### Your objective
Every line of the records below from the line with "(** [components] is the result of closing" up to and including the line with "let '(st, _)" must be reproduced exactly, and no line outside that range.

### Source records
::::::::::

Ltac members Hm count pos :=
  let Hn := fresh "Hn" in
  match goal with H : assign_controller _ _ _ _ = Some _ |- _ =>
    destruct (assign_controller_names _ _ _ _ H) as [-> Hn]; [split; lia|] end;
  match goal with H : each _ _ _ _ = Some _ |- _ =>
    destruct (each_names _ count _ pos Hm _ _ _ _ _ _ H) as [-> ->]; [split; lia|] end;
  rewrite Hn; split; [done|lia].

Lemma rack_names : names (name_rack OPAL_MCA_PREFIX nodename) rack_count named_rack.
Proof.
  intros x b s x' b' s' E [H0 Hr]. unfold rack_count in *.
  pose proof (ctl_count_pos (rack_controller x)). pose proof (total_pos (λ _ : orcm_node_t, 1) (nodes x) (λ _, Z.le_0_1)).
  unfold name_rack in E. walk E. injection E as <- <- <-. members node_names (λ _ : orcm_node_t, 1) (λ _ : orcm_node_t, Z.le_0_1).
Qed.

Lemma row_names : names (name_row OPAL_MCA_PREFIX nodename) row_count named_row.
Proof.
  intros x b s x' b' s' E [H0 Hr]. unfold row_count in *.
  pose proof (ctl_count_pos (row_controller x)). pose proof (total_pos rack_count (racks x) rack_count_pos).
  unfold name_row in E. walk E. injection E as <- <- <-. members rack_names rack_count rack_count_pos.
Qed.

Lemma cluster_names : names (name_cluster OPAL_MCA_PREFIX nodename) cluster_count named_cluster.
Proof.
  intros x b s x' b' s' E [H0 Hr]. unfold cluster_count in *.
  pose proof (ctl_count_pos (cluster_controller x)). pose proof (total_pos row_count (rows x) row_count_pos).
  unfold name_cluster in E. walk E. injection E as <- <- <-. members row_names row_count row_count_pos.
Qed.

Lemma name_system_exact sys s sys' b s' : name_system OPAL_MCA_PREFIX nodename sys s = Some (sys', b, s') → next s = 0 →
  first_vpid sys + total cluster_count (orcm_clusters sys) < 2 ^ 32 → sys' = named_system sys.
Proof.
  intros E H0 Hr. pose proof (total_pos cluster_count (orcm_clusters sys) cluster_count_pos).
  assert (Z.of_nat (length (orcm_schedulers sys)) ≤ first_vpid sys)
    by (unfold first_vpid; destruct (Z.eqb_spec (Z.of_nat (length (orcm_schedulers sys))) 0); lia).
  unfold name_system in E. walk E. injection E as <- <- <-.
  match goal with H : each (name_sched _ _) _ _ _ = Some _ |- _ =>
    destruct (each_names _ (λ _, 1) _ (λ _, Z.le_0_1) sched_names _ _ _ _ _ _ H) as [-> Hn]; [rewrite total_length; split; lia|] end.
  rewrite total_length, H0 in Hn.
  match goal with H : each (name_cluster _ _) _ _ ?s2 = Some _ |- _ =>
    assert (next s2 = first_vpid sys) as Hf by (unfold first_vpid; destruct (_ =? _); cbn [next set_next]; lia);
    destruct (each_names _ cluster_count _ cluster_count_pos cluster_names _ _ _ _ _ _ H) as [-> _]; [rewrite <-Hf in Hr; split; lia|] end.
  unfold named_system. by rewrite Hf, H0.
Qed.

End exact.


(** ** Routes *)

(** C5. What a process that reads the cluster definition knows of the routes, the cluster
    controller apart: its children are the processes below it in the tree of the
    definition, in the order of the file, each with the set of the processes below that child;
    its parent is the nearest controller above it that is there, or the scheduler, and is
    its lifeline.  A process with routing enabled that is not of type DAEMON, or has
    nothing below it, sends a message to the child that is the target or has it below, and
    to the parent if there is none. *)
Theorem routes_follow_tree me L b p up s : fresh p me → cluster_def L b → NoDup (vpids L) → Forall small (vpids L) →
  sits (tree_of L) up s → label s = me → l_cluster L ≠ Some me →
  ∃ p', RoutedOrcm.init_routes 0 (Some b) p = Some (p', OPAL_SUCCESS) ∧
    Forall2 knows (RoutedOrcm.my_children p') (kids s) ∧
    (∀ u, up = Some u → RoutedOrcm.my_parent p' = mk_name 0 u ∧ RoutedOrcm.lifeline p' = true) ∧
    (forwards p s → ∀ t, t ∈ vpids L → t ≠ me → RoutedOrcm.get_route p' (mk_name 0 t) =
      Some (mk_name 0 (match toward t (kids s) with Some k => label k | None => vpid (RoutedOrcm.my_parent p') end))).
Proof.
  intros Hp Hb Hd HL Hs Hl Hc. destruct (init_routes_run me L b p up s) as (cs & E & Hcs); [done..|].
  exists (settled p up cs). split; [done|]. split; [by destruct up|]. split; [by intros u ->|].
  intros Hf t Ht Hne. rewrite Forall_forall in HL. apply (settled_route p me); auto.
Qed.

::::::::::

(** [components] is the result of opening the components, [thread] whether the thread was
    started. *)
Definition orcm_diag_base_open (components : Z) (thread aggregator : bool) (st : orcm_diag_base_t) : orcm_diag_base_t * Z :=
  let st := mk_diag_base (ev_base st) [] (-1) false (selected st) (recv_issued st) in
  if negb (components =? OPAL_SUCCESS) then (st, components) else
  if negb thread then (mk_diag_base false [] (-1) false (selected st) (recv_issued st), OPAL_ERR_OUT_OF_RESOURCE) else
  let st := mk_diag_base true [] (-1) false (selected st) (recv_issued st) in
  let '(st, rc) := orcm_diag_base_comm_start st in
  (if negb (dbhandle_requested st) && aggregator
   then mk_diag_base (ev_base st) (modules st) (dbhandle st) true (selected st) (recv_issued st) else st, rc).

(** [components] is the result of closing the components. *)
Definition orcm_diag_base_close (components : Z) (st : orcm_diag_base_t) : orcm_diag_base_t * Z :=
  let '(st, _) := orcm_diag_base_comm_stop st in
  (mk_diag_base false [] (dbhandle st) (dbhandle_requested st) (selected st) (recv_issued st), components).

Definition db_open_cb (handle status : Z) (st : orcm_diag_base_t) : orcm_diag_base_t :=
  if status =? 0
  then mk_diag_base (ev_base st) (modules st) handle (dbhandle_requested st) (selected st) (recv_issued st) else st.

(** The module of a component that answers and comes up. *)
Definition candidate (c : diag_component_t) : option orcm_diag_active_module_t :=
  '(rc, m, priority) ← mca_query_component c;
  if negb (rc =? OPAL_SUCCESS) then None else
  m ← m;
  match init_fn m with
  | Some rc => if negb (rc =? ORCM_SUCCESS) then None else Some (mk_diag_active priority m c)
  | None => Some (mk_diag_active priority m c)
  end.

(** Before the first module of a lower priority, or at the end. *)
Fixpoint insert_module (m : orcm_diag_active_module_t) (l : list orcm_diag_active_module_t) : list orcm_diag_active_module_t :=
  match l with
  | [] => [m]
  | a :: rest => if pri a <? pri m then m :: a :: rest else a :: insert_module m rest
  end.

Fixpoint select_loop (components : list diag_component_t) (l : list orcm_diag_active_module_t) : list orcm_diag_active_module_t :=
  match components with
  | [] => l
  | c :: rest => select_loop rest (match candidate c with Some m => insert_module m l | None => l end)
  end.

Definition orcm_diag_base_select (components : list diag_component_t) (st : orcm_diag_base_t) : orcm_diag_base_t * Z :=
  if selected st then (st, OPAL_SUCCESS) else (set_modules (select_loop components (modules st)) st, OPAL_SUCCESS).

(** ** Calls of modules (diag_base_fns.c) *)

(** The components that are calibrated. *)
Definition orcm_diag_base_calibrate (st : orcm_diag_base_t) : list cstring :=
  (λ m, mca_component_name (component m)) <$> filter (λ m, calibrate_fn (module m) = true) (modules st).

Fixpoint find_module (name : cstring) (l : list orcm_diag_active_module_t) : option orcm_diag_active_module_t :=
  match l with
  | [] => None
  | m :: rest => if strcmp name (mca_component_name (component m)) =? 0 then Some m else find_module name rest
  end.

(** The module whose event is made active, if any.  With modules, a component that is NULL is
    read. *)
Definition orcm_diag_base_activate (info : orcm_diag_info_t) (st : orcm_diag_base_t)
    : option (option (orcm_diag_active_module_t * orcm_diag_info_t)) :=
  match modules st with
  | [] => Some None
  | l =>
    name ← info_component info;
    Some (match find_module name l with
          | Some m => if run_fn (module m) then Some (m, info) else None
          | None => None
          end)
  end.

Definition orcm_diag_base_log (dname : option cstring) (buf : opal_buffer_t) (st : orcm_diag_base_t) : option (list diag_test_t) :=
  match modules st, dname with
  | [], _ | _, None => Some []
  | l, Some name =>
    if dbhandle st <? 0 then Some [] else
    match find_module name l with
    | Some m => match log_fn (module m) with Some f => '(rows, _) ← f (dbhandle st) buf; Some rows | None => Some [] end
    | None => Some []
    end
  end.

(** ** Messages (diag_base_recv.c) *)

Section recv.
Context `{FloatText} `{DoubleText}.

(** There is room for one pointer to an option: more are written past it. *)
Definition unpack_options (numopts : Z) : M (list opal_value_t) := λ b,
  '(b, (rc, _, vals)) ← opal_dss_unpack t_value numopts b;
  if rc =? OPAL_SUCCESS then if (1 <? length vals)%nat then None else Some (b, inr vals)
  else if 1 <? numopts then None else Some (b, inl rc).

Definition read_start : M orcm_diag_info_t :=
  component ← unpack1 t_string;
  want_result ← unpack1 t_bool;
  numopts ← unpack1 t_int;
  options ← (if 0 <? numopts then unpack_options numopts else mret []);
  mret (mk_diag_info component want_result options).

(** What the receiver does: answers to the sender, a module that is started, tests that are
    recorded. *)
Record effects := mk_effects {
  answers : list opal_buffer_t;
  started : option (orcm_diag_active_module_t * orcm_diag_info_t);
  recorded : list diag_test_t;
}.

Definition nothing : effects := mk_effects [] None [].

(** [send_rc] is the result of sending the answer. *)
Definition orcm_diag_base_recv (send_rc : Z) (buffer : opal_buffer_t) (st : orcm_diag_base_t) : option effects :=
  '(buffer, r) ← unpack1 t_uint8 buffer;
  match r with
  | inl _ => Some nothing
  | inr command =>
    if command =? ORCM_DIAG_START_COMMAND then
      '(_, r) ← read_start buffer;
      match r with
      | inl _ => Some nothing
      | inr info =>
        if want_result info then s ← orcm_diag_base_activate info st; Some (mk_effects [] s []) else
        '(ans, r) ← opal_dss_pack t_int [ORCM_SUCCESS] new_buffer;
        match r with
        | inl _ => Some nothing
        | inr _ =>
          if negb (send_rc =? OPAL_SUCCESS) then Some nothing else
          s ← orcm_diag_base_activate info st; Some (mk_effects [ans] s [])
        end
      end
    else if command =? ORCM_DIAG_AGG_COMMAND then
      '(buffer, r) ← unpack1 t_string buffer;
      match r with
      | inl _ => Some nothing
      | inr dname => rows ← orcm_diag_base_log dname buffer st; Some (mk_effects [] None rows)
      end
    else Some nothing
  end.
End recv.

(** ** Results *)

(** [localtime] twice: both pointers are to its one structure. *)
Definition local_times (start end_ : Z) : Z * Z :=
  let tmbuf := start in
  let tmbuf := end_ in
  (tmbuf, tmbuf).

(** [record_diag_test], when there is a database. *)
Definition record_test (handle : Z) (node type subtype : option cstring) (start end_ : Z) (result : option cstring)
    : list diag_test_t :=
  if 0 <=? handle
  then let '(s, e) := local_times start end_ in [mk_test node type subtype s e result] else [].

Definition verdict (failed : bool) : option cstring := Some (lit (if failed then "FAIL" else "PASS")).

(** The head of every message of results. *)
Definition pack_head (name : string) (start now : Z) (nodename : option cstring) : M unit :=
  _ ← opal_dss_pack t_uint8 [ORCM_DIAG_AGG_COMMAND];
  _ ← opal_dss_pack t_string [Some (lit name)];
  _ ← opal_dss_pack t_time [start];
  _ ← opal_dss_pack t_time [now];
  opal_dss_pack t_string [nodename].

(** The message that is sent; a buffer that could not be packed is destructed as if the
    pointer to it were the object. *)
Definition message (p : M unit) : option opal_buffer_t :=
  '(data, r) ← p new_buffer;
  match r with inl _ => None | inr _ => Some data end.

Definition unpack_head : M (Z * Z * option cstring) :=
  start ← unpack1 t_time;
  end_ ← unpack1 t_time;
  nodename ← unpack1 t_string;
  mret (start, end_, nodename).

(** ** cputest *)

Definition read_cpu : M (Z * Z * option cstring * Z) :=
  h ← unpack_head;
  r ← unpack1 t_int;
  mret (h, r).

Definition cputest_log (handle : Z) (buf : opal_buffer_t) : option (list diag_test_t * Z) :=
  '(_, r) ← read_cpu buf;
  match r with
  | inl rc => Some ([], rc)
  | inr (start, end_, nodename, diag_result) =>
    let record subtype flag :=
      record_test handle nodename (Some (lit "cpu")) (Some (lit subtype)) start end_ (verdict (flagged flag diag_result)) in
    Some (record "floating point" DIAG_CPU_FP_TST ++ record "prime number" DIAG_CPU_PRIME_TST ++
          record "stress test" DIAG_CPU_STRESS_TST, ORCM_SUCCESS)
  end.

::::::::::

### Result of the exercise
(** [components] is the result of closing the components. *)
Definition orcm_diag_base_close (components : Z) (st : orcm_diag_base_t) : orcm_diag_base_t * Z :=
  let '(st, _) := orcm_diag_base_comm_stop st in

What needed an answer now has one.